SuperSisters’s parent company, J-Go, is one of 233 groups that received funding via the government’s Building a Stronger Britain Together programme.

‘Countering extremism’

SuperSisters describes itself as “a global media platform for young Muslimahs in… east London and beyond to share and create inspiring and empowering content with positivity at its core”.

The Home Office said J-Go had received funding since 2018. While its list of successful recipients includes J-Go, it does not specifically name SuperSisters.

“BSBT is an open and transparent programme, which supports local people in their vital work to bring communities together, promote fundamental values and tackle the spread of all extremist ideologies,” it said in a statement.

The platform launched in 2015, in response to the actions of Shamima Begum, who fled Britain to join the Islamic State group in Syria at the age of 15.

In a statement on its website, J-Go said it had accepted the grant to pay its staff a living wage and countering extremism was part of its purpose.

“We want to emphasise that even though BSBT may fund us, they do not have any creative control over SuperSisters content,” it said.

SuperSisters’s former social media manager Sabah Ismail told the Guardian she had left in August after finding out about the grant.
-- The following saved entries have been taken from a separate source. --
(* ===== verification/SelectorCacheUpdate.v ===== *)
(** * Updates of the selector cache

    [UpdateIdentities] of [src/pkg/policy/selectorcache.go] brings the selections of all
    selectors up to date, and the users of a selector can follow its selections by the
    notifications. *)

From S2P Require Import Prelude Labels Selectors SelectorCache SelectorCacheInv.

Local Open Scope Z_scope.

Lemma if_decide_ext {A} (P Q : Prop) `{Decision P, Decision Q} (a b : A) :
  (P ↔ Q) → (if bool_decide P then a else b) = (if bool_decide Q then a else b).
Proof. intros HPQ. by rewrite (bool_decide_ext P Q). Qed.

Section identities.
Context {GR : GoRange} {GS : GoSort}.
Implicit Types (c : scIdentityCache) (nid : Z).

Lemma find_delete c n nid : ic_find (ic_delete c n) nid = if bool_decide (nid = n) then None else ic_find c nid.
Proof.
  unfold ic_delete, ic_find. destruct (ic_ids c !! n) as [[p id]|] eqn:E; cbn.
  - destruct (decide (nid = n)) as [->|]; [by rewrite lookup_delete_eq, bool_decide_eq_true_2|].
    by rewrite lookup_delete_ne, bool_decide_eq_false_2.
  - case_bool_decide; subst; [by rewrite E|done].
Qed.

Lemma find_insert c n lbls nid :
  ic_find (ic_insert c n lbls) nid = if bool_decide (nid = n) then Some (mkScIdentity n lbls (namespace_of lbls)) else ic_find c nid.
Proof.
  unfold ic_insert, ic_find. cbn. destruct (decide (nid = n)) as [->|]; [by rewrite lookup_insert_eq, bool_decide_eq_true_2|].
  by rewrite lookup_insert_ne, bool_decide_eq_false_2.
Qed.

Lemma find_None c nid : ic_find c nid = None ↔ ic_ids c !! nid = None.
Proof. unfold ic_find. by rewrite fmap_None. Qed.

(** ** Deletions *)

(** The identities, the namespaces and the deletions after the first loop. *)
Record deletions c (l : list Z) (x : scIdentityCache * gmap string (list Z) * gset Z) : Prop := {
  de_inv : ic_inv x.1.1;
  de_find nid : ic_find x.1.1 nid = if bool_decide (nid ∈ l) then None else ic_find c nid;
  de_deleted nid : nid ∈ x.2 ↔ nid ∈ l ∧ is_Some (ic_find c nid);
  de_empty ns l' : x.1.2 !! ns = Some l' → l' = [];
  de_root : is_Some (x.1.2 !! EmptyString);
  de_namespace nid id : nid ∈ x.2 → ic_find c nid = Some id → is_Some (x.1.2 !! sc_namespace id);
}.

Lemma deletions_spec c l : ic_inv c → deletions c l (foldl delete_identity (c, {[ EmptyString := [] ]}, ∅) l).
Proof.
  intros I. induction l as [|n l IH] using rev_ind.
  - constructor; cbn; [done| | | | |].
    + intros nid. by rewrite bool_decide_eq_false_2 by (by intros ?%elem_of_nil).
    + intros nid. rewrite elem_of_nil. set_solver.
    + intros ns l' [<- <-]%lookup_singleton_Some. done.
    + rewrite lookup_singleton_eq. by eexists.
    + set_solver.
  - rewrite foldl_snoc. destruct (foldl _ _ l) as [[c' ns'] d']. destruct IH as [J1 J2 J3 J4 J5 J6]. cbn [fst snd] in *.
    unfold delete_identity. rewrite J2. destruct (decide (n ∈ l)) as [Hin|Hin]; [rewrite bool_decide_eq_true_2 by done|rewrite bool_decide_eq_false_2 by done].
    { constructor; cbn; try done.
      - intros nid. rewrite J2. apply if_decide_ext. rewrite elem_of_app, list_elem_of_singleton. naive_solver.
      - intros nid. rewrite J3, elem_of_app, list_elem_of_singleton. naive_solver. }
    destruct (ic_find c n) as [old|] eqn:En.
    + constructor; cbn; [by apply ic_delete_inv| | | | |].
      * intros nid. rewrite find_delete, J2. destruct (decide (nid = n)) as [->|].
        { rewrite !bool_decide_eq_true_2; [done| |done]. apply elem_of_app. right. by apply list_elem_of_singleton. }
        rewrite (bool_decide_eq_false_2 (nid = n)) by done. apply if_decide_ext. rewrite elem_of_app, list_elem_of_singleton. naive_solver.
      * intros nid. rewrite elem_of_union, elem_of_singleton, J3, elem_of_app, list_elem_of_singleton. split; [|naive_solver].
        intros [->|[? ?]]; [|naive_solver]. split; [by right|]. by rewrite En.
      * intros ns l' [[_ <-]|[_ E]]%lookup_insert_Some; [done|by apply (J4 ns)].
      * apply lookup_insert_is_Some. destruct (decide (sc_namespace old = EmptyString)); [by left|by right].
      * intros nid id [->%elem_of_singleton|Hd]%elem_of_union Ef.
        { rewrite En in Ef. injection Ef as ->. rewrite lookup_insert_eq. by eexists. }
        apply lookup_insert_is_Some. destruct (decide (sc_namespace old = sc_namespace id)); [by left|right; split; [done|]]. by apply (J6 nid).
    + constructor; cbn; try done.
      * intros nid. rewrite J2. destruct (decide (nid = n)) as [->|].
        { rewrite (bool_decide_eq_false_2 (n ∈ l)), En by done. by case_bool_decide. }
        apply if_decide_ext. rewrite elem_of_app, list_elem_of_singleton. naive_solver.
      * intros nid. rewrite J3, elem_of_app, list_elem_of_singleton. split; [naive_solver|].
        intros [[?| ->] Hs]; [done|]. rewrite En in Hs. by destruct Hs.
Qed.

(** ** Additions *)

Definition new_identity nid (lbls : Labels) : scIdentity := mkScIdentity nid lbls (namespace_of lbls).

(** No identity gets other labels. *)
Definition unchanged c (added : gmap Z Labels) : Prop :=
  ∀ nid lbls id, added !! nid = Some lbls → ic_find c nid = Some id → Labels_Equals lbls (sc_lbls id) = true.

(** The identities, the namespaces with the additions and all additions after the second loop. *)
Record additions c (namespaces : gmap string (list Z)) (added : gmap Z Labels) (l : list Z)
    (x : scIdentityCache * gmap string (list Z) * list Z) : Prop := {
  ad_inv : ic_inv x.1.1;
  ad_find nid : ic_find x.1.1 nid =
    match ic_find c nid with Some id => Some id | None => if bool_decide (nid ∈ l) then new_identity nid <$> added !! nid else None end;
  ad_rest nid : nid ∈ x.2 ↔ nid ∈ l ∧ ic_find c nid = None ∧ is_Some (added !! nid);
  ad_listed ns nid : nid ∈ default [] (x.1.2 !! ns) → nid ∈ x.2;
  ad_dom ns : is_Some (namespaces !! ns) → is_Some (x.1.2 !! ns);
  ad_root nid : nid ∈ x.2 → nid ∈ default [] (x.1.2 !! EmptyString);
  ad_namespace nid lbls : nid ∈ x.2 → added !! nid = Some lbls → nid ∈ default [] (x.1.2 !! namespace_of lbls);
}.

Lemma elem_of_append_to m ns n ns' nid :
  nid ∈ default [] (append_to m ns n !! ns') ↔ nid ∈ default [] (m !! ns') ∨ ns' = ns ∧ nid = n.
Proof.
  unfold append_to. destruct (decide (ns = ns')) as [<-|Hne].
  - rewrite lookup_insert_eq. cbn. rewrite elem_of_app, list_elem_of_singleton. naive_solver.
  - rewrite lookup_insert_ne by done. naive_solver.
Qed.

Lemma append_to_dom m ns n ns' : is_Some (m !! ns') → is_Some (append_to m ns n !! ns').
Proof. intros Hs. apply lookup_insert_is_Some. destruct (decide (ns = ns')); [by left|by right]. Qed.

(** The namespaces an addition is listed under. *)
Definition list_addition (m : gmap string (list Z)) (ns : string) nid : gmap string (list Z) :=
  if bool_decide (ns = EmptyString) then append_to m ns nid else append_to (append_to m ns nid) EmptyString nid.

Lemma elem_of_list_addition m ns n ns' nid :
  nid ∈ default [] (list_addition m ns n !! ns') ↔ nid ∈ default [] (m !! ns') ∨ (ns' = ns ∨ ns' = EmptyString) ∧ nid = n.
Proof. unfold list_addition. case_bool_decide; rewrite !elem_of_append_to; naive_solver. Qed.

Lemma list_addition_dom m ns n ns' : is_Some (m !! ns') → is_Some (list_addition m ns n !! ns').
Proof. intros Hs. unfold list_addition. case_bool_decide; by repeat apply append_to_dom. Qed.

Section additions.
Context (c : scIdentityCache) (namespaces : gmap string (list Z)) (added : gmap Z Labels).
Context (I : ic_inv c) (HE : ∀ ns l, namespaces !! ns = Some l → l = []) (HU : unchanged c added).

Lemma addition_step l n x : n ∉ l → additions c namespaces added l x →
  additions c namespaces added (l ++ [n]) (add_identity added x n).
Proof.
  intros Hn J. destruct x as [[c' ns'] r']. destruct J as [J1 J2 J3 J4 J5 J6 J7]. cbn [fst snd] in *.
  assert (HL : ∀ nid, nid ∈ l ++ [n] ↔ nid ∈ l ∨ nid = n) by (intros; by rewrite elem_of_app, list_elem_of_singleton).
  unfold add_identity. destruct (added !! n) as [lbls|] eqn:En.
  2: { constructor; cbn; try done.
    - intros nid. rewrite J2. destruct (ic_find c nid); [done|]. destruct (decide (nid = n)) as [->|].
      + rewrite En. by repeat case_bool_decide.
      + apply if_decide_ext. rewrite HL. tauto.
    - intros nid. rewrite J3, HL. split; [tauto|]. intros ([?| ->] & ? & Hs); [done|]. rewrite En in Hs. by destruct Hs. }
  rewrite J2. destruct (ic_find c n) as [id|] eqn:Ec.
  { rewrite (HU n lbls id) by done. constructor; cbn; try done.
    - intros nid. rewrite J2. destruct (ic_find c nid) eqn:Ef; [done|]. apply if_decide_ext. rewrite HL. split; [by left|].
      intros [?| ->]; [done|congruence].
    - intros nid. rewrite J3, HL. split; [tauto|]. intros ([?| ->] & ? & Hs); [done|congruence]. }
  rewrite (bool_decide_eq_false_2 (n ∈ l)) by done.
  assert (ENS : (if bool_decide (namespace_of lbls = EmptyString) then append_to ns' (namespace_of lbls) n
    else append_to (append_to ns' (namespace_of lbls) n) EmptyString n) = list_addition ns' (namespace_of lbls) n) by done.
  rewrite ENS. assert (HR : ∀ nid, nid ∈ r' ++ [n] ↔ nid ∈ r' ∨ nid = n) by (intros; by rewrite elem_of_app, list_elem_of_singleton).
  constructor; cbn.
  - apply ic_insert_inv; [done|]. apply find_None. by rewrite J2, Ec, bool_decide_eq_false_2.
  - intros nid. rewrite find_insert. destruct (decide (nid = n)) as [->|].
    + rewrite Ec, En, !bool_decide_eq_true_2; [done| |done]. apply HL. by right.
    + rewrite (bool_decide_eq_false_2 (nid = n)), J2 by done. destruct (ic_find c nid); [done|]. apply if_decide_ext. rewrite HL. tauto.
  - intros nid. rewrite HR, J3, HL. split; [|tauto]. intros [?| ->]; [tauto|]. split_and!; [by right|done|by exists lbls].
  - intros ns nid [Hin|[_ ->]]%elem_of_list_addition; apply HR; [left; by apply (J4 ns)|by right].
  - intros ns Hs. by apply list_addition_dom, J5.
  - intros nid [Hin| ->]%HR; apply elem_of_list_addition; [left; by apply J6|right; split; [by right|done]].
  - intros nid lbls' [Hin| ->]%HR El; apply elem_of_list_addition; [left; by apply J7|]. rewrite En in El. injection El as <-.
    right. split; [by left|done].
Qed.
However, J-Go said it was “clear and transparent” about its funding to all interviewed candidates, including Ms Ismail.

Ms Ismail has been contacted by BBC News for comment.

In August, it was revealed the Home Office was behind a social news network called This is Woke, which featured discussions about many aspects of the Muslim faith.

That was part of a government counter-terrorism programme called Prevent, which SuperSisters said it had originally received money from but this had stopped because “what we did was not deemed suitable for the Prevent funding”.